Tackle cyber exclusions. Many D&O insurers routinely add “cyber” exclusions to D&O insurance policies, often via endorsement and often masking a laundry checklist of underlying cyber occasions. The intent is to shift “cyber” dangers to cyber insurance coverage insurance policies. However as with most insurance coverage points, the satan is within the particulars, and lots of occasions cyber exclusions are written so broadly that they will embody D&O exposures with solely attenuated connections to the enumerated cyber incidents.

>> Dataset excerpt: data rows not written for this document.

(** What a [curl] leaves at its destination ([None]: what was there), and how it exits. *)
Record curl := mkCurl { cu_left : option (list byte); cu_ok : bool }.

Definition curl_file (a : curl) (old : option (list byte)) : option (list byte) :=
  match cu_left a with Some bs => Some bs | None => old end.

Section sums.
Context (Sum256 : list byte → list byte).

(** The checksum of [archive] in the lines of [checksums.txt]. *)
Fixpoint find_sum (archive : gostring) (lines : list gostring) : option gostring :=
  match lines with
  | [] => None
  | line :: rest =>
      match Fields line with
      | (want :: _ :: _) as fields =>
          if bool_decide (last fields = Some archive) then Some want else find_sum archive rest
      | _ => find_sum archive rest
      end
  end.

Definition verifySHA (c : cache) (archive : gostring) : res bootstrap_error bool :=
  match c_sums c with
  | None => Err ReadSums
  | Some body =>
      match find_sum archive (split_on 10 body) with
      | None => Err NoEntry
      | Some want =>
          match c_local c with
          | None => Err ReadTarball
          | Some bs => Ok (bool_decide (EncodeToString (Sum256 bs) = want))
          end
      end
  end.

(** After a download: verified, or discarded when the sums differ. *)
Definition check_download (archive : gostring) (c : cache) : res bootstrap_error unit * cache :=
  match verifySHA c archive with
  | Err e => (Err e, c)
  | Ok true => (Ok tt, c)
  | Ok false => (Err Mismatch, mkCache None None)
  end.

Definition fetch (archive : gostring) (tar sums : curl) (c : cache) : res bootstrap_error unit * cache :=
  let c := mkCache (curl_file tar (c_local c)) (c_sums c) in
  if negb (cu_ok tar) then (Err (Download archive), mkCache None (c_sums c))
  else
    let c := mkCache (c_local c) (curl_file sums (c_sums c)) in
    if negb (cu_ok sums) then (Err (Download B"checksums.txt"), mkCache None None)
    else check_download archive c.

(** The path returned is that of the cached tarball. *)
Definition downloadTarball (cacheDir mkdir : bool) (target : gostring) (tar sums : curl) (c : cache)
  : res bootstrap_error unit * cache :=
  let archive := B"hoot-" ++ target ++ B".tar.gz" in
  if negb cacheDir then (Err CacheDir, c)
  else if negb mkdir then (Err MkdirCache, c)
  else
    match c_local c, c_sums c with
    | Some _, Some _ =>
        match verifySHA c archive with
        | Ok true => (Ok tt, c)
        | _ => fetch archive tar sums (mkCache None None)
        end
    | _, _ => fetch archive tar sums c
    end.
End sums.

(** ** [Install] *)

Inductive install_action := RunAuto (cmdline : gostring) | RunUpload | RunFromFile.

(** The checks, and what is run. *)
Definition Install (o : Options) : res bootstrap_error install_action :=
  match in_Host o with
  | [] => Err NoHost
  | _ =>
      if in_Mode o =? ModeAuto then
        match in_Version o with [] => Err NoVersion | _ => Ok (RunAuto (auto_cmdline o)) end
      else if in_Mode o =? ModeUpload then
        match in_Version o with [] => Err NoVersion | _ => Ok RunUpload end
      else if in_Mode o =? ModeFromFile then
        match in_Tarball o with [] => Err NoTarball | _ => Ok RunFromFile end
      else Err (UnknownMode (in_Mode o))
  end.

(** ** [ensureRemoteHoot] *)

Inductive ensure_error := EnProbe (e : bootstrap_error) | EnInstall (e : bootstrap_error)
| EnPostProbe (e : bootstrap_error) | EnVersion (got : gostring).

(** With the answers of the two probes and of the installation. *)
Definition ensureRemoteHoot (Version noBootstrap : gostring) (probe1 : res bootstrap_error gostring)
    (install : res bootstrap_error unit) (probe2 : res bootstrap_error gostring) : res ensure_error unit :=
  if bool_decide (Version = B"dev") then Ok tt
  else if negb (bool_decide (noBootstrap = [])) then Ok tt
  else
    match probe1 with
    | Err e => Err (EnProbe e)
    | Ok remoteVer =>
        if bool_decide (remoteVer = Version) then Ok tt
        else match install with
             | Err e => Err (EnInstall e)
             | Ok _ =>
                 match probe2 with
                 | Err e => Err (EnPostProbe e)
                 | Ok remoteVer => if bool_decide (remoteVer = Version) then Ok tt else Err (EnVersion remoteVer)
                 end
             end
    end.

(** ** The tunnel of a [Remote] *)

Inductive remote_error := ReEnsure (e : ensure_error) | ReOpen | ReReopen (e : remote_error) | ReDial.

Record ssh_remote := mkRemote { r_tunnel : option nat; r_bootstrapped : bool }.

(** The calls made: an open tunnel is known by a number. *)
Inductive remote_call := CallEnsure (ok : bool) | CallOpen (t : option nat) | CallDial (t : nat) (ok : bool) | CallClose (t : nat).

(** What the outside answers to one [openTunnel]. *)
Record open_answer := mkOpen { oa_ensure : res ensure_error unit; oa_open : option nat }.

Definition openTunnel (a : open_answer) (r : ssh_remote) : res remote_error nat * ssh_remote * list remote_call :=
  let open_ r log :=
    match oa_open a with
    | None => (Err ReOpen, r, log ++ [CallOpen None])
    | Some t => (Ok t, r, log ++ [CallOpen (Some t)])
    end in
  if r_bootstrapped r then open_ r []
  else match oa_ensure a with
       | Err e => (Err (ReEnsure e), r, [CallEnsure false])
       | Ok _ => open_ (mkRemote (r_tunnel r) true) [CallEnsure true]
       end.

Definition set_tunnel (t : option nat) (r : ssh_remote) : ssh_remote := mkRemote t (r_bootstrapped r).

(** [Dial]: with a tunnel, one attempt; a failed one drops the tunnel and makes
    another.  [dial1] and [dial2] say whether the local socket answers. *)
Definition Dial (a1 a2 : open_answer) (dial1 dial2 : bool) (r : ssh_remote)
  : res remote_error nat * ssh_remote * list remote_call :=
  let redial t r log :=
    if dial1 then (Ok t, r, log ++ [CallDial t true])
    else
      let log := log ++ [CallDial t false; CallClose t] in
      match openTunnel a2 (set_tunnel None r) with
      | (Err e, r, l) => (Err (ReReopen e), r, log ++ l)
      | (Ok t2, r, l) =>
          (if dial2 then Ok t2 else Err ReDial, set_tunnel (Some t2) r, log ++ l ++ [CallDial t2 dial2])
      end in
  match r_tunnel r with
  | Some t => redial t r []
  | None =>
      match openTunnel a1 r with
      | (Err e, r, l) => (Err e, r, l)
      | (Ok t, r, l) => redial t (set_tunnel (Some t) r) l
      end
  end.

Definition Remote_Close (r : ssh_remote) : ssh_remote * list remote_call :=
  match r_tunnel r with
  | None => (r, [])
  | Some t => (set_tunnel None r, [CallClose t])
  end.

(** ** [parseRemoteFlag] *)

Record url := mkUrl { u_Scheme : gostring; u_Host : gostring; u_User : option gostring; u_Hostname : gostring; u_Port : gostring }.

Inductive remote := RemoteHTTP (u : url) | RemoteSSH (cfg : Config) (display : gostring).
Inductive remote_flag_error := RfParse | RfMissingHost | RfScheme (s : gostring).

Definition newSSHRemote (u : url) (tunnels : gostring) : remote :=
  let user := default [] (u_User u) in
  RemoteSSH (mkConfig user (u_Hostname u) (u_Port u) tunnels)
    (B"ssh://" ++ (match user with [] => [] | _ => user ++ B"@" end) ++ u_Hostname u ++
     (match u_Port u with [] => [] | p => B":" ++ p end)).

(** [strings.Contains(raw, "://")] *)
Fixpoint has_scheme (raw : gostring) : bool :=
  match raw with
  | [] => false
  | _ :: raw' => match strip_prefix B"://" raw with Some _ => true | None => has_scheme raw' end
  end.

(** [tunnels] is [filepath.Join(stateDir, ".tunnels")]. *)
Definition parseRemoteFlag (Parse : gostring → option url) (raw tunnels : gostring)
  : res remote_flag_error (option remote) :=
  match raw with
  | [] => Ok None
  | _ =>
      let raw := if has_scheme raw then raw else B"ssh://" ++ raw in
      match Parse raw with
      | None => Err RfParse
      | Some u =>
          if bool_decide (u_Scheme u = B"http") || bool_decide (u_Scheme u = B"https") then
            if bool_decide (u_Host u = []) then Err RfMissingHost else Ok (Some (RemoteHTTP u))
          else if bool_decide (u_Scheme u = B"ssh") then
            if bool_decide (u_Host u = []) then Err RfMissingHost else Ok (Some (newSSHRemote u tunnels))
          else Err (RfScheme (u_Scheme u))
      end
  end.

(** ** The installed release is a verified one *)

Section verified.
Context (Sum256 : list byte → list byte).

Lemma check_download_spec archive c :
  match check_download Sum256 archive c with
  | (Ok _, c') => verifySHA Sum256 c' archive = Ok true
  | (Err Mismatch, c') => c' = mkCache None None
  | _ => True
  end.
Proof.
  unfold check_download. destruct (verifySHA Sum256 c archive) as [[|]|e] eqn:E; [done|done|].
  destruct e; try done. exfalso. unfold verifySHA in E. by repeat case_match.
Qed.

Lemma verifySHA_true archive c :
  verifySHA Sum256 c archive = Ok true → ∃ bs body, c_local c = Some bs ∧ c_sums c = Some body ∧
    find_sum archive (split_on 10 body) = Some (EncodeToString (Sum256 bs)).
Proof.
  unfold verifySHA. destruct (c_sums c) as [body|]; [|done].
  destruct (find_sum archive (split_on 10 body)) as [want|] eqn:E; [|done].
  destruct (c_local c) as [bs|]; [|done]. intros [= H%bool_decide_eq_true].
  exists bs, body. by rewrite E, H.
Qed.

(** What a download may end with. *)
Definition sound (archive : gostring) (r : res bootstrap_error unit) (c : cache) : Prop :=
  (r = Ok tt → ∃ bs body, c_local c = Some bs ∧ c_sums c = Some body ∧
     find_sum archive (split_on 10 body) = Some (EncodeToString (Sum256 bs))) ∧
  (r = Err Mismatch → c = mkCache None None).

Lemma fetch_sound archive tar sums c :
  sound archive (fetch Sum256 archive tar sums c).1 (fetch Sum256 archive tar sums c).2.
Proof.
  unfold fetch. destruct (negb _); [by split|]. destruct (negb _); [by split|].
  set (c1 := mkCache _ _). pose proof (check_download_spec archive c1) as H.
  destruct (check_download Sum256 archive c1) as [[[]|e] c2]; split; cbn [fst snd]; try done.
  - intros _. by apply verifySHA_true.
  - by intros [= ->].
Qed.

The cyber exclusion endorsement in AFC’s coverage was broad—it utilized to “any declare primarily based upon or arising out of,” amongst different issues, loss or theft of, disclosure of, or unauthorized entry to or use of non-public personal or confidential info, any unauthorized entry to pc programs, any approved entry to trigger intentional hurt to a pc system, or any violation of legislation relating to the safety, use, assortment, disclosure of, entry to, or storage of non-public personal or confidential info. Policyholders ought to fastidiously assess whether or not their D&O coverage has such an exclusion. If it can’t be eradicated fully, think about limiting its scope by, for instance, narrowing the broad causation language.

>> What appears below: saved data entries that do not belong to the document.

(* ===== verification/Installer.v ===== *)
(** * [internal/bootstrap/bootstrap.go]: what an installation runs

    [Install] down to the commands: [installAuto] has the remote download its
    own release, [installUpload] downloads it here, for the remote's platform,
    and ships it, [installFromFile] ships a given tarball.  The commands are
    events with what they were given on standard input; [ssh], [scp] and [curl]
    are their answers. *)
From S2P Require Import Prelude GoBase QueryStripper State GoStrings Paths Ssh Bootstrap.
Open Scope Z_scope.

(** A command: [ssh] with [install.sh] on its standard input, [ssh uname], or [scp]. *)
Inductive install_command := SshScript (args : list gostring) | SshUname (args : list gostring) | Scp (args : list gostring).

Inductive install_error :=
| InRefused (e : bootstrap_error) | InDetect (e : bootstrap_error) | InDownload (e : bootstrap_error)
| InNoFile | InScp | InRun.

(** What the outside answers: the process id, [uname], the cache directory
    and whether it can be made, the downloads, whether the tarball of
    [--from-file] is there, and how [scp] and [ssh] end. *)
Record install_os := mkInstallOS {
  io_pid : Z; io_uname : ssh_answer; io_cacheDir : option gostring; io_mkdir : bool;
  io_tar : curl; io_sums : curl; io_stat : bool; io_scp : bool; io_ssh : bool
}.

Section install.
Context (Sum256 : list byte → list byte) (os : install_os).

Definition ssh_script (o : Options) (cmdline : gostring) : install_command :=
  SshScript (sshArgs (in_User o) (in_Host o) (in_Port o) ++ [cmdline]).

Definition run_script (before : list install_command) (o : Options) (cmdline : gostring) : list install_command * res install_error unit :=
  (before ++ [ssh_script o cmdline], if io_ssh os then Ok tt else Err InRun).

Definition installAuto (o : Options) : list install_command * res install_error unit := run_script [] o (auto_cmdline o).

(** [uploadAndInstall] *)
Definition uploadAndInstall (before : list install_command) (o : Options) (localTarball : gostring)
  : list install_command * res install_error unit :=
  let before := before ++ [Scp (scpUp_args o localTarball (staged_path (io_pid os)))] in
  if negb (io_scp os) then (before, Err InScp) else run_script before o (upload_cmdline (io_pid os) o).

(** The cached tarball of a release. *)
Definition release_dir (cacheDir version : gostring) : gostring := path_Join [cacheDir; B"hoot-bootstrap"; version].
Definition archive_name (target : gostring) : gostring := B"hoot-" ++ target ++ B".tar.gz".

(** [c] is the cache directory of the release, before and after. *)
Definition installUpload (o : Options) (c : cache) : list install_command * res install_error unit * cache :=
  let probe := [SshUname (sshArgs (in_User o) (in_Host o) (in_Port o) ++ [B"uname -sm"])] in
  match detectRemoteTarget (io_uname os) with
  | Err e => (probe, Err (InDetect e), c)
  | Ok target =>
      match downloadTarball Sum256 (bool_decide (is_Some (io_cacheDir os))) (io_mkdir os) target (io_tar os) (io_sums os) c with
      | (Err e, c) => (probe, Err (InDownload e), c)
      | (Ok _, c) =>
          (uploadAndInstall probe o (path_Join [release_dir (default [] (io_cacheDir os)) (in_Version o); archive_name target]), c)
      end
  end.

Definition installFromFile (o : Options) : list install_command * res install_error unit :=
  if negb (io_stat os) then ([], Err InNoFile) else uploadAndInstall [] o (in_Tarball o).

Definition install_run (o : Options) (c : cache) : list install_command * res install_error unit * cache :=
  match Install o with
  | Err e => ([], Err (InRefused e), c)
  | Ok (RunAuto _) => (installAuto o, c)
  | Ok RunUpload => installUpload o c
  | Ok RunFromFile => (installFromFile o, c)
  end.

(** ** What a successful installation was *)

(** The words the remote shell runs [install.sh] with. *)
Definition script_words (o : Options) (staged : option gostring) : list shtoken :=
  match staged with
  | None => [W B"sh"; W B"-s"; W B"--"; W B"--version"; Q (in_Version o)] ++ dir_tokens (in_InstallDir o)
  | Some path =>
      [TOp (chr "("); W B"sh"; W B"-s"; W B"--"; W B"--from-file"; Q path] ++ dir_tokens (in_InstallDir o) ++
      [TOp (chr ")"); TOp (chr ";"); W B"rc=$?"; TOp (chr ";"); W B"rm"; W B"-f"; Q path; TOp (chr ";"); W B"exit"; W B"$rc"]
  end.

(** The last command: [install.sh] on the host, with those words. *)
Definition runs_script (o : Options) (staged : option gostring) (cmd : install_command) : Prop :=
  ∃ cmdline, cmd = ssh_script o cmdline ∧ lex cmdline = Some (script_words o staged).

Definition shipped (o : Options) (local : gostring) (l : list install_command) : Prop :=
  ∃ cmd, l = [Scp (scpUp_args o local (staged_path (io_pid os))); cmd] ∧ runs_script o (Some (staged_path (io_pid os))) cmd.

Lemma uploadAndInstall_ok before o local cmds :
  uploadAndInstall before o local = (cmds, Ok tt) → ∃ l, cmds = before ++ l ∧ shipped o local l.
Proof.
  unfold uploadAndInstall, run_script. destruct (io_scp os); [|done]. destruct (io_ssh os); intros [= <-].
  eexists. split; [by rewrite <- app_assoc|]. eexists. split; [done|]. eexists. split; [done|].
  apply (install_commands_read (io_pid os) o).
Qed.

(** What [Install] lets through. *)
Lemma Install_modes o a :
  Install o = Ok a →
  in_Mode o = ModeAuto ∧ in_Version o ≠ [] ∧ a = RunAuto (auto_cmdline o) ∨
  in_Mode o = ModeUpload ∧ a = RunUpload ∨ in_Mode o = ModeFromFile ∧ a = RunFromFile.
Proof.
  unfold Install. destruct (in_Host o); [done|].
  destruct (Z.eqb_spec (in_Mode o) ModeAuto) as [E|_]; [destruct (in_Version o) eqn:Ev; [done|]; intros [= <-]; left; by split|].
  destruct (Z.eqb_spec (in_Mode o) ModeUpload) as [E|_]; [destruct (in_Version o); [done|]; intros [= <-]; right; left; by split|].
  destruct (Z.eqb_spec (in_Mode o) ModeFromFile) as [E|_]; [|done]. destruct (in_Tarball o); [done|].
  intros [= <-]. right; right; by split.
Qed.

Lemma installUpload_ok o c cmds c' :
  installUpload o c = (cmds, Ok tt, c') → ∃ target dir bs body probe l,
     detectRemoteTarget (io_uname os) = Ok target ∧ io_cacheDir os = Some dir ∧ cmds = SshUname probe :: l ∧
     shipped o (path_Join [release_dir dir (in_Version o); archive_name target]) l ∧
     c_local c' = Some bs ∧ c_sums c' = Some body ∧
     find_sum (archive_name target) (split_on 10 body) = Some (EncodeToString (Sum256 bs)).
Proof.
  unfold installUpload. destruct (detectRemoteTarget _) as [target|e] eqn:Et; [|done].
  pose proof (downloadTarball_verified Sum256 (bool_decide (is_Some (io_cacheDir os))) (io_mkdir os) target (io_tar os) (io_sums os) c) as H.
  cbv zeta in H. destruct (io_cacheDir os) as [dir|] eqn:Ed; [|done].
  destruct (downloadTarball _ _ _ _ _ _ _) as [[[]|e] c1]; [|done]. destruct H as [H _].
  destruct (H eq_refl) as (bs & body & B1 & B2 & B3). intros E.
  injection E as E <-. apply uploadAndInstall_ok in E as (l & -> & Hl). cbn [app].
  exists target, dir, bs, body. eexists _, l. by repeat split.
Qed.

(** C37: What a successful installation did.  By default the remote itself was
    asked for the release of the version named; with [--upload] the tarball shipped
    is the cached one of the release and of the remote's own platform, and its
    SHA-256 is the entry of its name in the release's checksums; with
    [--from-file] it is the file named, which exists.  In each mode the remote shell
    ran [install.sh], last, with the version, the staged tarball and the directory
    as one literal word each, and with a staged tarball it removes it whatever
    happens. *)
Theorem install_ships o c cmds c' :
  install_run o c = (cmds, Ok tt, c') →
  (in_Mode o = ModeAuto → in_Version o ≠ [] ∧ ∃ cmd, cmds = [cmd] ∧ runs_script o None cmd) ∧
  (in_Mode o = ModeUpload → ∃ target dir bs body probe l,
     detectRemoteTarget (io_uname os) = Ok target ∧ io_cacheDir os = Some dir ∧ cmds = SshUname probe :: l ∧
     shipped o (path_Join [release_dir dir (in_Version o); archive_name target]) l ∧
     c_local c' = Some bs ∧ c_sums c' = Some body ∧
     find_sum (archive_name target) (split_on 10 body) = Some (EncodeToString (Sum256 bs))) ∧
  (in_Mode o = ModeFromFile → io_stat os = true ∧ shipped o (in_Tarball o) cmds) ∧
  (in_Mode o = ModeAuto ∨ in_Mode o = ModeUpload ∨ in_Mode o = ModeFromFile).
Proof.
  unfold install_run. destruct (Install o) as [a|e] eqn:Ei; [|done].
  apply Install_modes in Ei as [(E0 & Ev & ->)|[[E0 ->]|[E0 ->]]]; rewrite E0; intros E; (split; [try done|split; [try done|split; [try done|by auto]]]).
  - intros _. injection E as <- _ _. split; [done|]. eexists. split; [done|]. eexists. split; [done|]. apply (install_commands_read 0 o).
  - intros _. by apply (installUpload_ok o c).
  - intros _. unfold installFromFile in E. destruct (io_stat os); [|done]. split; [done|]. cbn [negb] in E.
    injection E as E _. by apply uploadAndInstall_ok in E as (l & -> & Hl).
Qed.
End install.

Definition ex_release : gostring := EncodeToString (replicate 32 0) ++ B"  hoot-linux-arm64.tar.gz" ++ [10].

Definition ex_install_os : install_os :=
  mkInstallOS 42 (Ok B"Linux aarch64") (Some B"/home/al/.cache") true (mkCurl (Some [1]) true) (mkCurl (Some ex_release) true) true true true.

Lemma install_ships_witness :
  let o := mkInstall B"al" B"box" [] ModeUpload B"v1.2.3" [] B"/opt/my bin" in
  let '(cmds, r, c') := install_run zero_sum ex_install_os o (mkCache None None) in
  r = Ok tt ∧ ∃ probe l, cmds = SshUname probe :: l ∧
    shipped ex_install_os o B"/home/al/.cache/hoot-bootstrap/v1.2.3/hoot-linux-arm64.tar.gz" l.
Proof.
  intros o. destruct (install_run zero_sum ex_install_os o (mkCache None None)) as [[cmds r] c'] eqn:E.
  assert ((install_run zero_sum ex_install_os o (mkCache None None)).1.2 = Ok tt) as Er by (vm_compute; reflexivity).
  rewrite E in Er. cbn [fst snd] in Er. subst r. split; [reflexivity|].
  destruct (install_ships zero_sum ex_install_os o (mkCache None None) cmds c' E) as (_ & H & _).
  destruct (H eq_refl) as (target & dir & bs & body & probe & l & Ht & Hd & -> & Hl & _).
  exists probe, l. split; [reflexivity|].
  injection Hd as <-. assert (target = B"linux-arm64") as -> by (vm_compute in Ht; injection Ht as <-; reflexivity).
  exact Hl.
Defined.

Coverage coordination can keep away from protection gaps. Whereas cautious evaluation and customization of D&O coverage language might help stop sudden denials for cyber-related losses, specializing in a single line of protection for important loss occasions, particularly cybersecurity incidents, is probably not ample. D&O insurance policies ought to be reviewed alongside different complementary coverages—like cyber insurance policies—to make sure protection grants and exclusions are working as supposed and don’t lead to any unintended gaps.
The worldwide price of a knowledge breach within the US now has reached $4.88 million on common in 2024, a double-digit proportion improve yr to yr and the best whole ever. Given these staggering prices, negotiating strong legal responsibility coverages with an eye fixed in direction of cyber incidents is much more vital as a result of cyber insurance policies could also be shortly eroded and never out there to answer follow-on litigation, investigations, and different claims arising out of a cyber incident.
Perceive governing legislation and its impression on protection. The AFC dispute additionally confirmed how insurance coverage outcomes can differ relying on governing legislation. As a result of AFC was an Alaskan firm, its coverage had an Alaska Change Endorsement that would intervene and protect protection primarily based on dominant and secondary causes of loss. However that evaluation may differ materially if a coverage is ruled by one other state’s legislation or has a distinct state amendatory endorsement making use of one other rule. Insurance policies might also have choice-of-law, choice-of-venue, and comparable provisions that additional impression what legislation governs the insurance coverage declare and what protection is on the market beneath a selected coverage.
Evaluating these and different insurance coverage points in D&O and different legal responsibility insurance policies proactively as a part of common insurance coverage evaluations might help place and renew stronger insurance policies, maximize restoration, and stop sudden denials ought to a declare come up.